--- Supplied data ---
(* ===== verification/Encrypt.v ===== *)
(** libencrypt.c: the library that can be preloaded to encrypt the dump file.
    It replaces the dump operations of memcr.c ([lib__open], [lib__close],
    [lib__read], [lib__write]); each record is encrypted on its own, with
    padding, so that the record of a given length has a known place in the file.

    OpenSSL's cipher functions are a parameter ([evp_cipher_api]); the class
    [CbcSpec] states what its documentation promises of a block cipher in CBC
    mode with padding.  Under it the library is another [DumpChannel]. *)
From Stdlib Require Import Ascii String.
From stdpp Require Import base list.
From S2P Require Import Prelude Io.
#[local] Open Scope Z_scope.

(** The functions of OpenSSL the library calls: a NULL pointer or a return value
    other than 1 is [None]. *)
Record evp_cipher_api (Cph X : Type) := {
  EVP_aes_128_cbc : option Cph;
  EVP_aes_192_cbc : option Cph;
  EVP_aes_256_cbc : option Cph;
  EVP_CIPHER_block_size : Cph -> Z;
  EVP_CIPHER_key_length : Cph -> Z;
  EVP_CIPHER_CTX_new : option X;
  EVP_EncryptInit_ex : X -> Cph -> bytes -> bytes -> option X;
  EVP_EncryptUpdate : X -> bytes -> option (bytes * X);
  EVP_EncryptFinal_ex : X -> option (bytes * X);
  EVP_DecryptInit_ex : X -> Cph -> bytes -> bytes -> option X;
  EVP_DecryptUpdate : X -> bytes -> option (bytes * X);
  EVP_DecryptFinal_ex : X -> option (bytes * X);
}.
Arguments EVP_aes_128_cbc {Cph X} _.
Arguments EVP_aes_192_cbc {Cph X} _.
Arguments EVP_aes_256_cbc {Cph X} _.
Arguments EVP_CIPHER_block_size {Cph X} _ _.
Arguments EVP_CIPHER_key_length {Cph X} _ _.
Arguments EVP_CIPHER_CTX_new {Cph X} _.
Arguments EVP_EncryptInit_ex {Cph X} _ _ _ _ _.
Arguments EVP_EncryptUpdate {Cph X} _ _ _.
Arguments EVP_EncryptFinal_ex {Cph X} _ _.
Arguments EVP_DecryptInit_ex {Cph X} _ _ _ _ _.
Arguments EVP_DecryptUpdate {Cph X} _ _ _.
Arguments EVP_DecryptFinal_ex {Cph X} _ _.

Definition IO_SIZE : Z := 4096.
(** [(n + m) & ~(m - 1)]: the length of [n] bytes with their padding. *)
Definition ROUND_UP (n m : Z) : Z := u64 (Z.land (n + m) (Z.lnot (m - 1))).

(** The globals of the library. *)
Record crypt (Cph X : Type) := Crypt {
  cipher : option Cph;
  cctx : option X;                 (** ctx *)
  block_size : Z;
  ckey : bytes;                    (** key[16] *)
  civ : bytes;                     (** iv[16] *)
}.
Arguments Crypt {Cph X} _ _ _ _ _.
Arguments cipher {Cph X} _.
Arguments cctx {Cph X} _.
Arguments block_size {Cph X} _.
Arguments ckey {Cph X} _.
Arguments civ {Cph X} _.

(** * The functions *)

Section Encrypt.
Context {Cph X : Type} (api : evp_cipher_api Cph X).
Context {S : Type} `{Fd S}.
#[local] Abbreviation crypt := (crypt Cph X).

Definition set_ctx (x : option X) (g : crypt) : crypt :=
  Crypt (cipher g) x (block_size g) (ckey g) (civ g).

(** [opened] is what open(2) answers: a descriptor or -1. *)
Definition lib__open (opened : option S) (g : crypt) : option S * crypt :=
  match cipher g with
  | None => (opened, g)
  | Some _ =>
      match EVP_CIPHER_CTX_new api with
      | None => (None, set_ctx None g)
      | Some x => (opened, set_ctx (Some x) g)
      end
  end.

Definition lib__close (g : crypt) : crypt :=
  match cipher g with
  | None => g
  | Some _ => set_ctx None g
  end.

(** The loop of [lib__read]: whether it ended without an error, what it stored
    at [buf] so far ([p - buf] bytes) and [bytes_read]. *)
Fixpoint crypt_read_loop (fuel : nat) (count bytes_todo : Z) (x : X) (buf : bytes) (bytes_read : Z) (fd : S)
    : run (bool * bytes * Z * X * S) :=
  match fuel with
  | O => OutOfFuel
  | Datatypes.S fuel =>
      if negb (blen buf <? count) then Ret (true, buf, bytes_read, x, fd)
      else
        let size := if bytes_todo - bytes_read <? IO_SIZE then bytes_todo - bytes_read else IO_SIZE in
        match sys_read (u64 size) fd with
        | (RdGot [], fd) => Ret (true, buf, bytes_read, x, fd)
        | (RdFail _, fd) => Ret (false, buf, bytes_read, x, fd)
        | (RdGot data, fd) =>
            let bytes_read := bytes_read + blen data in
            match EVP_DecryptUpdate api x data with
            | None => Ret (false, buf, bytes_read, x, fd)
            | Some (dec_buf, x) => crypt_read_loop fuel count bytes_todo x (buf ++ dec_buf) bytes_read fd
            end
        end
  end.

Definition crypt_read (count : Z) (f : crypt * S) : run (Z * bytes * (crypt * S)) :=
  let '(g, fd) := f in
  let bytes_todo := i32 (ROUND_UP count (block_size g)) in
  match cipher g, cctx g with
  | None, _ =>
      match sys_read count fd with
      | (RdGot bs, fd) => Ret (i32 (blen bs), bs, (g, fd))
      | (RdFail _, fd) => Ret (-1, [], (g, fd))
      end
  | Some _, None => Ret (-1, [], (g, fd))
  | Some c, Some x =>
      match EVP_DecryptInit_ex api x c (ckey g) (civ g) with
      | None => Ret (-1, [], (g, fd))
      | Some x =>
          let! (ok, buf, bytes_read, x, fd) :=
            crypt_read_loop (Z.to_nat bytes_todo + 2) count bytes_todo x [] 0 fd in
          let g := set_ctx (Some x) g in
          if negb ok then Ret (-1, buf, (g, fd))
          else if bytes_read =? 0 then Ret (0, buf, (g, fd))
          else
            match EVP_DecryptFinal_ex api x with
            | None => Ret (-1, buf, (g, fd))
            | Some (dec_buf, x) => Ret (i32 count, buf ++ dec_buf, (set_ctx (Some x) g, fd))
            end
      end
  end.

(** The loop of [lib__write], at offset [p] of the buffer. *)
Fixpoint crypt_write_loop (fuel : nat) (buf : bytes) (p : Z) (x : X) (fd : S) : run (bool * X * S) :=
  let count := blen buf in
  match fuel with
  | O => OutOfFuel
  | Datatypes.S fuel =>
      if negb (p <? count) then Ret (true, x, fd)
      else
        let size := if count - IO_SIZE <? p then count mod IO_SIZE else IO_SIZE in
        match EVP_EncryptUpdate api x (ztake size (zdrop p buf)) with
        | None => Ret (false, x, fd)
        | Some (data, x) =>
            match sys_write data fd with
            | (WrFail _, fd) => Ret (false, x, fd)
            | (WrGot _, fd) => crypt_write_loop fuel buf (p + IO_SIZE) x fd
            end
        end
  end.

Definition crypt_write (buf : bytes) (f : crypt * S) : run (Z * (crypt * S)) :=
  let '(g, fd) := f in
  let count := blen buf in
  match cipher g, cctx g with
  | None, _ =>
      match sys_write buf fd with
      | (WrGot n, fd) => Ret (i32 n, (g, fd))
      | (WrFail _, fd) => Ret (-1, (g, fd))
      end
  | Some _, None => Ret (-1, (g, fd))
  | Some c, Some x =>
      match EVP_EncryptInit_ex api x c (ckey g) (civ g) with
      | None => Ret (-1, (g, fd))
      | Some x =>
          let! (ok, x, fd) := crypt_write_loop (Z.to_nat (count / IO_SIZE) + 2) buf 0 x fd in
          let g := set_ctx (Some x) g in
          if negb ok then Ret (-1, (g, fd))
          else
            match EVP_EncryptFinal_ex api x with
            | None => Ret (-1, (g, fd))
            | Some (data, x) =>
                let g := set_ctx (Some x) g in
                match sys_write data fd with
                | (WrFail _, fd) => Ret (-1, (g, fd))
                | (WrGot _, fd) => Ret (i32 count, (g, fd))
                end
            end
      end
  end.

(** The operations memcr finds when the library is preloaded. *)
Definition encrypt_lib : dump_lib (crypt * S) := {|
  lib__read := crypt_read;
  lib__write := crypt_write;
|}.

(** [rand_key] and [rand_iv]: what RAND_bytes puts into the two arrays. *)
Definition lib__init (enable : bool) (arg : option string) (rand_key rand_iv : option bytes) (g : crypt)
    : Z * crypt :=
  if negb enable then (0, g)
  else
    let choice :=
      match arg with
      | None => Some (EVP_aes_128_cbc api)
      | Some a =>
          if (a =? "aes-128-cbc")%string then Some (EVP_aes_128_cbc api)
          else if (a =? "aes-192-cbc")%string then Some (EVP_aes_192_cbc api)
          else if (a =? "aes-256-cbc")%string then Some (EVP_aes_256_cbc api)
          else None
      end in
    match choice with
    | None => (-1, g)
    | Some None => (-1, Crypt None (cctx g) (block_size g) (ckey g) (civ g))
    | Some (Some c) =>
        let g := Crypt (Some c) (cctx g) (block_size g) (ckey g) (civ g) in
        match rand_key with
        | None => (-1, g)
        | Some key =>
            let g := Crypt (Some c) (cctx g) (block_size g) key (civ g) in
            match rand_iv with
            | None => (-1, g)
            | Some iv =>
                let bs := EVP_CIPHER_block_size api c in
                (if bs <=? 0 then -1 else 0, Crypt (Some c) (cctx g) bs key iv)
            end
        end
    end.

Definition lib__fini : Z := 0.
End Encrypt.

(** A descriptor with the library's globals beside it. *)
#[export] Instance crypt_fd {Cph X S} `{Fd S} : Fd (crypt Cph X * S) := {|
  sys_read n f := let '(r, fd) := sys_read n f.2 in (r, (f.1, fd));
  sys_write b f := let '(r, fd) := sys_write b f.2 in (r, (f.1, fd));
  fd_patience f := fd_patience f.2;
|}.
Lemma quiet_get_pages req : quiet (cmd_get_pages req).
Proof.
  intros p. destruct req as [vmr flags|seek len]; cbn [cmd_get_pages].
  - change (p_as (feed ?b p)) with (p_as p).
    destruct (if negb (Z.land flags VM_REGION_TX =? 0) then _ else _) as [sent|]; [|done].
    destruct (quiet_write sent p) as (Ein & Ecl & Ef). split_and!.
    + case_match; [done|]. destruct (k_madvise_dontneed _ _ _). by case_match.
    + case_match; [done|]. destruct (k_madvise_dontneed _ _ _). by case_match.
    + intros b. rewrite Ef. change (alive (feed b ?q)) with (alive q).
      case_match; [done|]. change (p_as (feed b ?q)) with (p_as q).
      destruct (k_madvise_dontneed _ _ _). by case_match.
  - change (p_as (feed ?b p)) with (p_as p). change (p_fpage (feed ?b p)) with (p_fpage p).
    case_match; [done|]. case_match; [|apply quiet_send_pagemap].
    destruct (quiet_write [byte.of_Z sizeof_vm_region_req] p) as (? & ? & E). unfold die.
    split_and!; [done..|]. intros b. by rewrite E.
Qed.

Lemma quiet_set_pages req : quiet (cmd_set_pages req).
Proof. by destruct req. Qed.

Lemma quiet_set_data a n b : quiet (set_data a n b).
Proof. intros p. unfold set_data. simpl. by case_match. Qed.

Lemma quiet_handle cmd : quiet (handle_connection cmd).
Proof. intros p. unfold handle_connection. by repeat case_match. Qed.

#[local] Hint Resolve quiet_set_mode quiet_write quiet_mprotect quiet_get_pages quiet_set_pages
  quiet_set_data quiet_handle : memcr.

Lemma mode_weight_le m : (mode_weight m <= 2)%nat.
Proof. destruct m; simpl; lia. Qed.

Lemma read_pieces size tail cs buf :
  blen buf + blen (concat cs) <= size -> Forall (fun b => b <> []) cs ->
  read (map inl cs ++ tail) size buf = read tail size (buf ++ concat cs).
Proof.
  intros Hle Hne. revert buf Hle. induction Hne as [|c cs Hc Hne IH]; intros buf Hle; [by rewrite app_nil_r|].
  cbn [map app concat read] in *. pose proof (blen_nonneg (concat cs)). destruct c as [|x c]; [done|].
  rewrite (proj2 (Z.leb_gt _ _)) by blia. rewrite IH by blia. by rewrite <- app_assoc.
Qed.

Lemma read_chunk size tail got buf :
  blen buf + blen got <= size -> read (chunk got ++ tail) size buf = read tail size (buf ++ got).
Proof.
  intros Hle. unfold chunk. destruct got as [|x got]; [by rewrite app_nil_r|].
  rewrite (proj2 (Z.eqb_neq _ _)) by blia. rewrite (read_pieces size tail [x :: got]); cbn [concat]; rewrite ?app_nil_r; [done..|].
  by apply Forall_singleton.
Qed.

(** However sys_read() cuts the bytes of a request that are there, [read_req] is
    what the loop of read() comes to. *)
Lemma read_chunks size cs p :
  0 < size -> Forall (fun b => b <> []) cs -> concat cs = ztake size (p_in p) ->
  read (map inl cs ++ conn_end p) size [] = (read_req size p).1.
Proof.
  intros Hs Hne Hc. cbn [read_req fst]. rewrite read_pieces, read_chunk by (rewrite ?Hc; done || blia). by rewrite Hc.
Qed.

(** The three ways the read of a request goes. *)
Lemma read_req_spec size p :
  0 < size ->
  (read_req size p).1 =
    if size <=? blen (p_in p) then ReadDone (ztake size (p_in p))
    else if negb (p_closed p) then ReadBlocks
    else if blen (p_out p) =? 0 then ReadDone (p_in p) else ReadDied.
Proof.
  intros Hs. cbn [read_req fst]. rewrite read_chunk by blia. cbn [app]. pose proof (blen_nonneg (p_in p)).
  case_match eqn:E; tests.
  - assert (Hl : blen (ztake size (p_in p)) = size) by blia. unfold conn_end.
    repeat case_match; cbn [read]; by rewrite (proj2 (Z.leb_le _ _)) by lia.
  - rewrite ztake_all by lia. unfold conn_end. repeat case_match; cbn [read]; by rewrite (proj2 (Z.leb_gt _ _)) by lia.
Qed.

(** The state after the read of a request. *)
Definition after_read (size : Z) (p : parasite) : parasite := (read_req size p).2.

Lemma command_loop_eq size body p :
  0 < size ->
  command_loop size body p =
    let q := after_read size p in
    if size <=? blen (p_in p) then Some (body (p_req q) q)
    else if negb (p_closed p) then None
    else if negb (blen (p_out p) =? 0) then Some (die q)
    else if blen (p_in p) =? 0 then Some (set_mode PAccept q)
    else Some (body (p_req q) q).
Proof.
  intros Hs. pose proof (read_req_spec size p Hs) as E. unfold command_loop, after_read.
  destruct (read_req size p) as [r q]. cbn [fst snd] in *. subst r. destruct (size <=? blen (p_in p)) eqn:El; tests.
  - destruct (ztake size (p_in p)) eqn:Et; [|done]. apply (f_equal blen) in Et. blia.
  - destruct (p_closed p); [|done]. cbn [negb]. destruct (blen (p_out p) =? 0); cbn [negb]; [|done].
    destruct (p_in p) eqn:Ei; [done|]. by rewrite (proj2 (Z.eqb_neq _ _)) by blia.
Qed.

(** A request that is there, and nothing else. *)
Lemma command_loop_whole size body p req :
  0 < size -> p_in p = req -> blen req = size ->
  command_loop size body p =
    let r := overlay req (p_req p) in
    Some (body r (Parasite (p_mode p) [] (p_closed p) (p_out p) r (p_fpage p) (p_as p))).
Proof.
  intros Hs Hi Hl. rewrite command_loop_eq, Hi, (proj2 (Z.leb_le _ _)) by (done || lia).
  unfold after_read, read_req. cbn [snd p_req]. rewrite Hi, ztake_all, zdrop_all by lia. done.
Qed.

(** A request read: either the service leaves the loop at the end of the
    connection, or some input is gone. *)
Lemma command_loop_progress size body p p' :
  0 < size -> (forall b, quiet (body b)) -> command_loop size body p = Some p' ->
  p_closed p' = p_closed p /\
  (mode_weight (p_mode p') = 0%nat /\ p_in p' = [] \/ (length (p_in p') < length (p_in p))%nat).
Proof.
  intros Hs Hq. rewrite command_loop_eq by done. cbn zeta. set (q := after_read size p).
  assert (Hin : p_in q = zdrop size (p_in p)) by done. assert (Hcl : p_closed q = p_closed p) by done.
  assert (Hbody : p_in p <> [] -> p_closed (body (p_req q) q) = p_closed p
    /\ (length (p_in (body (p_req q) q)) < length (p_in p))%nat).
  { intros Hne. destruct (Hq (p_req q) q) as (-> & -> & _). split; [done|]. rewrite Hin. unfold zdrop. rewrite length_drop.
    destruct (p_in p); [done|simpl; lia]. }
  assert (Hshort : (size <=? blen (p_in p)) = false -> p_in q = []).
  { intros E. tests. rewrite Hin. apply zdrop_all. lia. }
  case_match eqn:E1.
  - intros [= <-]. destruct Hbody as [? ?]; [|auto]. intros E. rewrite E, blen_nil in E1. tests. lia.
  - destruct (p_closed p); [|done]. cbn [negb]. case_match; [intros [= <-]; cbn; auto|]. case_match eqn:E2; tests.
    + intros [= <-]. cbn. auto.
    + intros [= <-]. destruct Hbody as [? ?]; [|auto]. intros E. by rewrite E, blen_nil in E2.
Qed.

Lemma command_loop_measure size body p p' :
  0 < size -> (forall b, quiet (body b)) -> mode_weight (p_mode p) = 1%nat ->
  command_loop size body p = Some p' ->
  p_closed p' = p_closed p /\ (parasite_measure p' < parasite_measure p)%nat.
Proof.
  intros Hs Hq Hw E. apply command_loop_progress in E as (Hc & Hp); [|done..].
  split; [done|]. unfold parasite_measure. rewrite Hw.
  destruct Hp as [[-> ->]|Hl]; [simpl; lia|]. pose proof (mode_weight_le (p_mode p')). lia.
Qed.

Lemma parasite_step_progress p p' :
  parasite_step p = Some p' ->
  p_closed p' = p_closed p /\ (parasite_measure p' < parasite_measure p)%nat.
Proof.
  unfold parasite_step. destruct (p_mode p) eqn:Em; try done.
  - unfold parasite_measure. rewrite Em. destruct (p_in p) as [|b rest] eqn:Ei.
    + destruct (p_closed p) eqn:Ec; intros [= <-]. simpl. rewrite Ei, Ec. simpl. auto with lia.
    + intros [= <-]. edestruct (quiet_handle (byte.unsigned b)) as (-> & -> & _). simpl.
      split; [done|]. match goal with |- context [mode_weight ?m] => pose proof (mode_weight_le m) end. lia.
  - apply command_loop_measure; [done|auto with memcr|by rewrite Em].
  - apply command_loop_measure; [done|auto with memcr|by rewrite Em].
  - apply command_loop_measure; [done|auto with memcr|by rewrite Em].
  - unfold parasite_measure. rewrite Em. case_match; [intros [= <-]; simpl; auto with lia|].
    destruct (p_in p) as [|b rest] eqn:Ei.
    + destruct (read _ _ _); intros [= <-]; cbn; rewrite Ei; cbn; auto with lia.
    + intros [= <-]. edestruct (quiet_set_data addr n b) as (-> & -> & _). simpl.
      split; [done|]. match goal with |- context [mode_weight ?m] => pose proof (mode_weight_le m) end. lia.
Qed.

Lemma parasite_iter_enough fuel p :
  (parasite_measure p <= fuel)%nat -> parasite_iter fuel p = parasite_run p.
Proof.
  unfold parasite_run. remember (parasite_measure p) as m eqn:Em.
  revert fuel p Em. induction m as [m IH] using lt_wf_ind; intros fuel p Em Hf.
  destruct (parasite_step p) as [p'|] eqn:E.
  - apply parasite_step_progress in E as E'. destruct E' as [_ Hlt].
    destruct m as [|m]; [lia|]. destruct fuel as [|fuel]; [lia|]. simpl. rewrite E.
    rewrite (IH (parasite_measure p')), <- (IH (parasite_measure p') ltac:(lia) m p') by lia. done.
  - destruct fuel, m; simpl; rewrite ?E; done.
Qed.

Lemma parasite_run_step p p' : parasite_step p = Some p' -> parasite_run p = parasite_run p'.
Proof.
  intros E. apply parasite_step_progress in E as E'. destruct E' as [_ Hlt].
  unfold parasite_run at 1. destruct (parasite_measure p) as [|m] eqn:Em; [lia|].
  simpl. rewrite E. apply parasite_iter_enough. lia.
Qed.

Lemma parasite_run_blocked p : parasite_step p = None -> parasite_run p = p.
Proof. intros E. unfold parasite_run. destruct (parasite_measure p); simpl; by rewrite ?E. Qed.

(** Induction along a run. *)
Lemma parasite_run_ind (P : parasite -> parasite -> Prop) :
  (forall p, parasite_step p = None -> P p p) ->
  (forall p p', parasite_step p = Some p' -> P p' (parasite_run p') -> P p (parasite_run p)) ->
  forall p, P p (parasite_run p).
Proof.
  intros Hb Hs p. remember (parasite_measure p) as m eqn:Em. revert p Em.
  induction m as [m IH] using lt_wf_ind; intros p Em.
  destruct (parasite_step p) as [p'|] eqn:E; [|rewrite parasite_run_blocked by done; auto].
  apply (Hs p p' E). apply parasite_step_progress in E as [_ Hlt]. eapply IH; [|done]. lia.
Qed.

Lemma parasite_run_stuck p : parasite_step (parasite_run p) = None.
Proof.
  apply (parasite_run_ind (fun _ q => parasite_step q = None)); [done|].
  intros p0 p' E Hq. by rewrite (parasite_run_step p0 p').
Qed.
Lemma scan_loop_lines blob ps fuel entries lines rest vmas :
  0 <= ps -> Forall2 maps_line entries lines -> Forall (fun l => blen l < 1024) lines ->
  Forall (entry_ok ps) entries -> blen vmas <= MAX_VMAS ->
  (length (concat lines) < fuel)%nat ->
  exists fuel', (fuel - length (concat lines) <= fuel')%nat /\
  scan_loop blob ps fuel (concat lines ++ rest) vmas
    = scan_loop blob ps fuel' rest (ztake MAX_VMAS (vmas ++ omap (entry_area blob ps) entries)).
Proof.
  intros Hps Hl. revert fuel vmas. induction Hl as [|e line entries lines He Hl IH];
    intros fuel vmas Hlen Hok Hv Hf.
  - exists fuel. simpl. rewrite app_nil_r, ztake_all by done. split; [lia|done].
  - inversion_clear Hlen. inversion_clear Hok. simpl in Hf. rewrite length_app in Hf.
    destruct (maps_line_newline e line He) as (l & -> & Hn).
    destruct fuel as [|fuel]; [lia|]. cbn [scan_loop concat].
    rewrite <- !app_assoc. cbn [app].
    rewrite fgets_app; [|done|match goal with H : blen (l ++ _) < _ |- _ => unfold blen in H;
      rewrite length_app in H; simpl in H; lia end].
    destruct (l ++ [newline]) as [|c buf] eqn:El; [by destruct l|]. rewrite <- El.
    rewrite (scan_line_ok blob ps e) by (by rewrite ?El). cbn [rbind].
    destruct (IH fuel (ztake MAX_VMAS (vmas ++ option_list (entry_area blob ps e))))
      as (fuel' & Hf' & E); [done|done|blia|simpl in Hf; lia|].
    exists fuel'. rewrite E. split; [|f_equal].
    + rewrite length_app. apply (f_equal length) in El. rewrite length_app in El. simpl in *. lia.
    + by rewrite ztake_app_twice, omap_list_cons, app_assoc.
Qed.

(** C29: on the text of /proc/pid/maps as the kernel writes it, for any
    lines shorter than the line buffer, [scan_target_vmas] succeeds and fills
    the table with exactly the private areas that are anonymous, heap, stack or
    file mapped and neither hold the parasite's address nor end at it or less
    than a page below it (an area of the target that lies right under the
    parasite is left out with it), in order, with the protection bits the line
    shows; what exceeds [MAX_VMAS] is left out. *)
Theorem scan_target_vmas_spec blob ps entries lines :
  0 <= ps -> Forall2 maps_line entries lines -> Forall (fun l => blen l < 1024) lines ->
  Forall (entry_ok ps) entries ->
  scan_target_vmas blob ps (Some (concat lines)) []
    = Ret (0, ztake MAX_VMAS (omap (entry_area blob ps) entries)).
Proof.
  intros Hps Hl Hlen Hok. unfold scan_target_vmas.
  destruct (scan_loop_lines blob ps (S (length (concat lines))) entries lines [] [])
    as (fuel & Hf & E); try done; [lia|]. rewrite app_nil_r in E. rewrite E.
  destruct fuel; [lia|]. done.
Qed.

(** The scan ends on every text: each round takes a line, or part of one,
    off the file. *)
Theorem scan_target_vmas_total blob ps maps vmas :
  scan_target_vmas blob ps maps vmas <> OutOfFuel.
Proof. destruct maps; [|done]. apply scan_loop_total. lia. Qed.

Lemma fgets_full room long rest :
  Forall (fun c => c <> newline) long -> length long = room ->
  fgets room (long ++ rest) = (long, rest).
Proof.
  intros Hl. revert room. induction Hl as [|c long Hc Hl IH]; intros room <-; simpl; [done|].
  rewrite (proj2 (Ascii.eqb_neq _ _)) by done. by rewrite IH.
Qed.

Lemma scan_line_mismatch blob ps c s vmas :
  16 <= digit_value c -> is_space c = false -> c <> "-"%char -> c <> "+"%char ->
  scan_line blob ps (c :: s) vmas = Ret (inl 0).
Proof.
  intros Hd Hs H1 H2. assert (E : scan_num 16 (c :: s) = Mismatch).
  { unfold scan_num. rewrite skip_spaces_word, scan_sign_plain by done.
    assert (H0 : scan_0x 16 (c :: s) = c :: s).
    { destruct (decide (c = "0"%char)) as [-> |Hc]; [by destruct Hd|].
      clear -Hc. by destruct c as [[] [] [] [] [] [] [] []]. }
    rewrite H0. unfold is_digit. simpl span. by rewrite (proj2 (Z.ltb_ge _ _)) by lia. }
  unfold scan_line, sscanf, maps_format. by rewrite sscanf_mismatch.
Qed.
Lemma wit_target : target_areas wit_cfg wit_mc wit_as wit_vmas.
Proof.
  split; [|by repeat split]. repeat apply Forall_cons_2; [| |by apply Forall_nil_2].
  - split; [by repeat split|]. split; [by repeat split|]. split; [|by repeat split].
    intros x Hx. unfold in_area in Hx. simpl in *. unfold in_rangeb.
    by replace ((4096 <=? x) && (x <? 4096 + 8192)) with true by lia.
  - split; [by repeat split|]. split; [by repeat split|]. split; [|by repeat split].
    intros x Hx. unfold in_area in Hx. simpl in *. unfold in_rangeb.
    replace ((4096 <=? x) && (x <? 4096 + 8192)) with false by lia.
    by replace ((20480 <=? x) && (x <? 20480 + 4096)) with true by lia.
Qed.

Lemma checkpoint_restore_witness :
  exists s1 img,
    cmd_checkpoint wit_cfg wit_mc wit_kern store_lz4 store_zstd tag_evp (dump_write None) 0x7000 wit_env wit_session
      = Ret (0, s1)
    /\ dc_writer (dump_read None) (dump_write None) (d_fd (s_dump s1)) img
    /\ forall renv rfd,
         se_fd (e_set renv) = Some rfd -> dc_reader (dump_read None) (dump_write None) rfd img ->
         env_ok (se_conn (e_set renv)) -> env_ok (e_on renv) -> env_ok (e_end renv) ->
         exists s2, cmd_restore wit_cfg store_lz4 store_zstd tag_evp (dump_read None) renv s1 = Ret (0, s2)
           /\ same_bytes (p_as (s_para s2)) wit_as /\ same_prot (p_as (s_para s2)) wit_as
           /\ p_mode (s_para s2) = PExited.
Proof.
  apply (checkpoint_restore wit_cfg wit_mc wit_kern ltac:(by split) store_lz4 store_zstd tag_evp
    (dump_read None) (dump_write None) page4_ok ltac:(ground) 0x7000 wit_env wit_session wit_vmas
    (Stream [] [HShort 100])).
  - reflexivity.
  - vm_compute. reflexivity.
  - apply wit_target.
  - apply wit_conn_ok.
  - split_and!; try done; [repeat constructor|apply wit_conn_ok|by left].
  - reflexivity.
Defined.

--- What this task involves ---
What are the lines from the one containing "- apply wit_target." to the end of the material above? Return them exactly, and only them.

--- Completed exercise ---
  - apply wit_target.
  - apply wit_conn_ok.
  - split_and!; try done; [repeat constructor|apply wit_conn_ok|by left].
  - reflexivity.
Defined.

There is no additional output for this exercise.